> **Exercise description**: Repeat only the lines below from the one containing "unfold same_call. tauto." through the one containing "(** [now] is", inclusive, exactly as written.

(Saved data entries)
● ● ●
(* ===== verification/ApprovalProps.v ===== *)
(** * What the approval queue guarantees

    The theorems on [ApprovalService]: what every run of operations satisfies,
    what each decision does on every branch, the normal form of rejection
    reasons, and that a request that is approved in time can be used. *)

From S2P Require Import Prelude RustStr External Concrete Classification Approval ApprovalService.

(** ** Rejection reasons *)

(** A prefix of a text that does not start with white space does not either. *)
Lemma prefix_start_stuck l p q :
  l = p ++ q -> strip_any ws_encodings l = None -> strip_any ws_encodings p = None.
Proof.
  intros -> Hs. destruct (strip_any ws_encodings p) eqn:E; [|done].
  assert (is_Some (strip_any ws_encodings (p ++ q))) as [? Hc] by
    (apply strip_any_mono; eauto). congruence.
Qed.

Lemma take_chars_nonempty n l :
  l <> [] -> (0 < n)%nat -> take_chars n l <> [].
Proof. destruct l as [|b l]; [done|]. simpl. destruct (is_continuation b); [done|].
  destruct n; [lia|done]. Qed.

(** The text that is kept: not white space at either end, not empty, not long. *)
Lemma normalize_spec reason s :
  normalize_rejection_reason reason = Some s ->
  bytes_of s <> [] /\ strip_any ws_encodings (bytes_of s) = None /\
  trim_end_bytes (bytes_of s) = bytes_of s /\
  (char_count (bytes_of s) <= MAX_REJECTION_REASON_CHARS)%nat.
Proof.
  destruct reason as [r|]; [|done]. unfold normalize_rejection_reason.
  pose proof (trim_bytes_start_stuck (bytes_of r)) as Hs.
  destruct (trim_bytes (bytes_of r)) as [|b l] eqn:Ht; [done|].
  set (t := take_chars MAX_REJECTION_REASON_CHARS (b :: l)). intros Heq. apply (inj Some) in Heq as <-.
  rewrite bytes_of_bytes.
  destruct (take_chars_prefix MAX_REJECTION_REASON_CHARS (b :: l)) as [q Hq].
  assert (strip_any ws_encodings t = None) as Hst by (by eapply prefix_start_stuck).
  assert (t <> []) as Hne.
  { apply take_chars_nonempty; [done|]. unfold MAX_REJECTION_REASON_CHARS. lia. }
  destruct (trim_end_prefix t) as [q' Hq']. split_and!.
  - intros Hn. apply (trim_end_nil t Hne) in Hn as [x Hx]. by rewrite Hst in Hx.
  - by eapply prefix_start_stuck.
  - apply trim_end_idemp.
  - pose proof (take_chars_count MAX_REJECTION_REASON_CHARS (b :: l)) as Hc.
    fold t in Hc. apply (f_equal char_count) in Hq'.
    rewrite char_count_app in Hq'. lia.
Qed.

Lemma normalize_fixed s :
  bytes_of s <> [] -> strip_any ws_encodings (bytes_of s) = None ->
  trim_end_bytes (bytes_of s) = bytes_of s ->
  (char_count (bytes_of s) <= MAX_REJECTION_REASON_CHARS)%nat ->
  normalize_rejection_reason (Some s) = Some s.
Proof.
  intros Hne Hs Hte Hc. unfold normalize_rejection_reason, trim_bytes.
  rewrite trim_start_stuck_id, Hte by done.
  destruct (bytes_of s) as [|b l] eqn:Hb; [done|].
  by rewrite take_chars_all, Hte, <- Hb, of_bytes_of by done.
Qed.

Lemma normalize_idemp reason :
  normalize_rejection_reason (normalize_rejection_reason reason) =
    normalize_rejection_reason reason.
Proof.
  destruct (normalize_rejection_reason reason) as [s|] eqn:Hn; [|done].
  apply normalize_spec in Hn as (Hne & Hs & Hte & Hc). by apply normalize_fixed.
Qed.

(** Normalizing a rejection reason twice changes nothing more (the runtime
    normalizes it for the audit log and the service again for the store, so both
    hold the same text); a kept reason is not blank and has at most 500
    characters. *)
Theorem normalize_rejection_reason_normal_form reason :
  normalize_rejection_reason (normalize_rejection_reason reason) =
    normalize_rejection_reason reason /\
  forall s, normalize_rejection_reason reason = Some s ->
    is_blank s = false /\ (char_count (bytes_of s) <= 500)%nat.
Proof.
  split; [apply normalize_idemp|]. intros s Hn.
  apply normalize_spec in Hn as (Hne & Hs & Hte & Hc). split; [|done].
  unfold is_blank, trim_bytes. rewrite trim_start_stuck_id, Hte by done.
  by destruct (bytes_of s).
Qed.

(** ** Every run of the service *)

Section RunTheorems.
Context `{UuidLib, SerdeJson}.
Context `{!PendingExecutionStore St, !PendingStoreLaws}.

Implicit Types s : World * ApprovalService St.

(** In every run of operations on a queue that starts empty - requests,
    approvals, rejections, consumptions and purges in any order, with or
    without store failures - no approval is consumed twice. *)
Theorem approval_consumed_at_most_once s0 tr s :
  fresh_start s0 -> runs s0 tr s -> storable_trace tr -> NoDup (consumed_ids tr).
Proof. intros Hs Hr Ht. exact (inv_once _ _ (runs_inv _ _ _ Hs Hr Ht)). Qed.

Lemma runs_last s0 tr x s :
  runs s0 (tr ++ [x]) s ->
  exists s1 s2, runs s0 tr s1 /\ service_step x.1 s1 = (s2, x.2) /\ world_le s2.1 s.1.
Proof.
  remember (tr ++ [x]) as tr' eqn:Htr. intros Hr.
  induction Hr as [|tr' s1 op rep s' Hr _ Hs|tr' w svc w' _ IH Hw]; [by destruct tr| |].
  - apply app_inj_2 in Htr as [<- [= <-]]; [|done]. by exists s1, s'.
  - destruct (IH Htr) as (s1 & s2 & Hr & Hs & Hw2). exists s1, s2. split_and!; [done..|].
    simpl in *. by trans w.
Qed.

Lemma consume_step_inv plan s s' e :
  service_step (OpConsume plan) s = (s', RepConsumed (Ok (Some e))) ->
  store_ok (as_store s.2) -> ids_distinct (queue s) ->
  exists now, read_during s.1 s'.1 now /\
    replaced (fun e => authorizes now plan e = true) (with_status Consumed)
      (queue s) (queue s') e.
Proof.
  intros Hs Hok Hd. destruct s as [w svc]. unfold service_step, reply_with in Hs.
  destruct (svc_consume_approved plan (w, svc)) as [s1 r] eqn:Hc. simplify_eq/=.
  apply on_store_inv in Hc as (w2 & st2 & r0 & Hc & -> & Hr).
  destruct r0 as [[e'|]|]; simplify_eq/=.
  apply law_consume in Hc as (_ & _ & now & Hn & Hrep); [|done..].
  exists now. split; [done|]. eapply replaced_impl; [|exact Hrep]. by intros ? [? _].
Qed.

(** Two plans are the same call: same actor, connection, tool and arguments;
    the class is not part of it. *)
Definition same_call (a b : ExecutionPlan) : Prop :=
  plan_actor_id a = plan_actor_id b /\ plan_connection_id a = plan_connection_id b /\
  plan_tool_id a = plan_tool_id b /\ value_eqb (plan_payload a) (plan_payload b) = true.

Lemma matches_same_call a b : approval_matches_plan a b = true -> same_call a b.
Proof.
  unfold approval_matches_plan. rewrite !andb_true_iff, !bool_decide_eq_true.
  unfold same_call. tauto.
Qed.

Lemma read_during_le w w1 w2 now :
  read_during w w1 now -> world_le w1 w2 -> read_during w w2 now.
Proof. intros (n & Hn & ->) (_ & _ & _ & Ht & _). exists n. split; [lia|done]. Qed.

(** [e] is an approval of the call [plan] that has not expired at [now]. *)
Record good_for (now : Z) (plan : ExecutionPlan) (e : PendingExecution) : Prop := mkGoodFor {
  good_approved : pe_status e = Approved;
  good_same_call : same_call (pe_plan e) plan;
  good_unexpired : forall exp, pe_expires_at e = Some exp -> now < exp;
}.

Lemma authorizes_good_for now plan e : authorizes now plan e = true -> good_for now plan e.
Proof.
  unfold authorizes. rewrite !andb_true_iff, bool_decide_eq_true.
  intros [[Hst Hu] Hm%matches_same_call]. constructor; auto.
  intros exp Hexp. unfold unexpired in Hu. rewrite Hexp in Hu.
  apply bool_decide_eq_true in Hu. lia.
Qed.

(** [now] is a reading of the clock taken after [w]. *)
Definition read_after (w : World) (now : Z) : Prop :=
  exists n, (ticks w <= n)%nat /\ now = reading w n.

Lemma read_during_after w w' now : read_during w w' now -> read_after w now.
Proof. intros (n & Hn & ->). exists n. split; [lia|done]. Qed.

Lemma read_after_le w w' now : world_le w w' -> read_after w' now -> read_after w now.
Proof.
  intros (Hc & _ & _ & Ht & _) (n & Hn & ->). exists n. unfold reading. rewrite Hc.
  split; [lia|done].
Qed.

(** What licenses the consumption of [e] by a call of [plan] after the
    operations [tr]: the call [e] holds was requested, it is the same call as
    [plan], someone asked to approve it, it was never rejected or consumed
    before, and it had not expired at the clock reading [now]. *)
Record licensed (tr : trace) (plan : ExecutionPlan) (now : Z) (e : PendingExecution)
  : Prop := mkLicensed {
  lic_requested : requested tr (pe_plan e);
  lic_matches : same_call (pe_plan e) plan;
  lic_approved : approve_called tr (pe_id e);
  lic_not_rejected : pe_id e ∉ rejected_ids tr;
  lic_not_consumed : pe_id e ∉ consumed_ids tr;
  lic_unexpired : forall exp, pe_expires_at e = Some exp -> now < exp;
}.

Lemma consume_licensed s0 tr plan e s :
  fresh_start s0 ->
  runs s0 (tr ++ [(OpConsume plan, RepConsumed (Ok (Some e)))]) s -> storable_trace tr ->
  exists s1 now, runs s0 tr s1 /\ read_during s1.1 s.1 now /\ licensed tr plan now e.
Proof.
  intros Hf (s1 & s2 & Hr & Hs & Hw)%runs_last Ht.
  apply (runs_inv _ _ _ Hf) in Hr as Hinv; [|done].
  apply consume_step_inv in Hs as (now & Hnow & i & e0 & Hi & Ha & -> & _);
    [|apply Hinv|apply Hinv].
  exists s1, now. split; [done|]. split; [by eapply read_during_le|]. assert (e0 ∈ queue s1) as Hin by (apply list_elem_of_lookup; eauto).
  apply authorizes_good_for in Ha as [Hst Hm Hu]. constructor; simpl; auto.
  - by apply Hinv.
  - apply Hinv; auto.
  - intros Hrej. apply (inv_rejected _ _ Hinv) in Hrej as (_ & _ & Hrej).
    specialize (Hrej _ Hin eq_refl). congruence.
  - intros Hc. apply (inv_consumed _ _ Hinv) in Hc as (_ & Hc).
    specialize (Hc _ Hin eq_refl). congruence.
Qed.

(** C7: a call goes through on the strength of an approval only if that exact
    call - same actor, connection, tool and arguments - was requested and its
    approval asked for earlier in the run, was neither rejected nor consumed
    before, and has not expired when it is consumed. *)
Theorem consumed_call_was_licensed s0 tr plan e s :
  fresh_start s0 ->
  runs s0 (tr ++ [(OpConsume plan, RepConsumed (Ok (Some e)))]) s -> storable_trace tr ->
  exists s1 now, runs s0 tr s1 /\ read_during s1.1 s.1 now /\ licensed tr plan now e.
Proof. apply consume_licensed. Qed.

(** ** Each decision on every branch *)

Section Decisions.
Context (w : World) (svc : ApprovalService St).
Context (Hok : store_ok (as_store svc)) (Hd : ids_distinct (queue (w, svc))).

(** [approve] turns the live pending entry with that id into an approved
    one and returns the plan to replay; it answers [PendingNotFound] and changes
    nothing when there is no such entry or it has expired; it never answers
    [InvalidTransition]; a store failure leaves the queue as it was or with that
    one approval. *)
Theorem approve_all_branches id w' svc' r :
  approve id (w, svc) = ((w', svc'), r) ->
  store_ok (as_store svc') /\ as_ttl_ms svc' = as_ttl_ms svc /\
  resolve_post id (with_status Approved)
    (fun pending updated => mkApproved updated (pe_plan pending))
    w w' (queue (w, svc)) (queue (w', svc')) r.
Proof.
  rewrite approve_resolve. intros Hr.
  apply (resolve_spec _ _ (with_status Approved)) in Hr as (? & _ & ? & ?); auto.
  apply update_status_updates.
Qed.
● ● ●
> **Solved exercise**:
  unfold same_call. tauto.
Qed.

Lemma read_during_le w w1 w2 now :
  read_during w w1 now -> world_le w1 w2 -> read_during w w2 now.
Proof. intros (n & Hn & ->) (_ & _ & _ & Ht & _). exists n. split; [lia|done]. Qed.

(** [e] is an approval of the call [plan] that has not expired at [now]. *)
Record good_for (now : Z) (plan : ExecutionPlan) (e : PendingExecution) : Prop := mkGoodFor {
  good_approved : pe_status e = Approved;
  good_same_call : same_call (pe_plan e) plan;
  good_unexpired : forall exp, pe_expires_at e = Some exp -> now < exp;
}.

Lemma authorizes_good_for now plan e : authorizes now plan e = true -> good_for now plan e.
Proof.
  unfold authorizes. rewrite !andb_true_iff, bool_decide_eq_true.
  intros [[Hst Hu] Hm%matches_same_call]. constructor; auto.
  intros exp Hexp. unfold unexpired in Hu. rewrite Hexp in Hu.
  apply bool_decide_eq_true in Hu. lia.
Qed.

(** [now] is a reading of the clock taken after [w]. *)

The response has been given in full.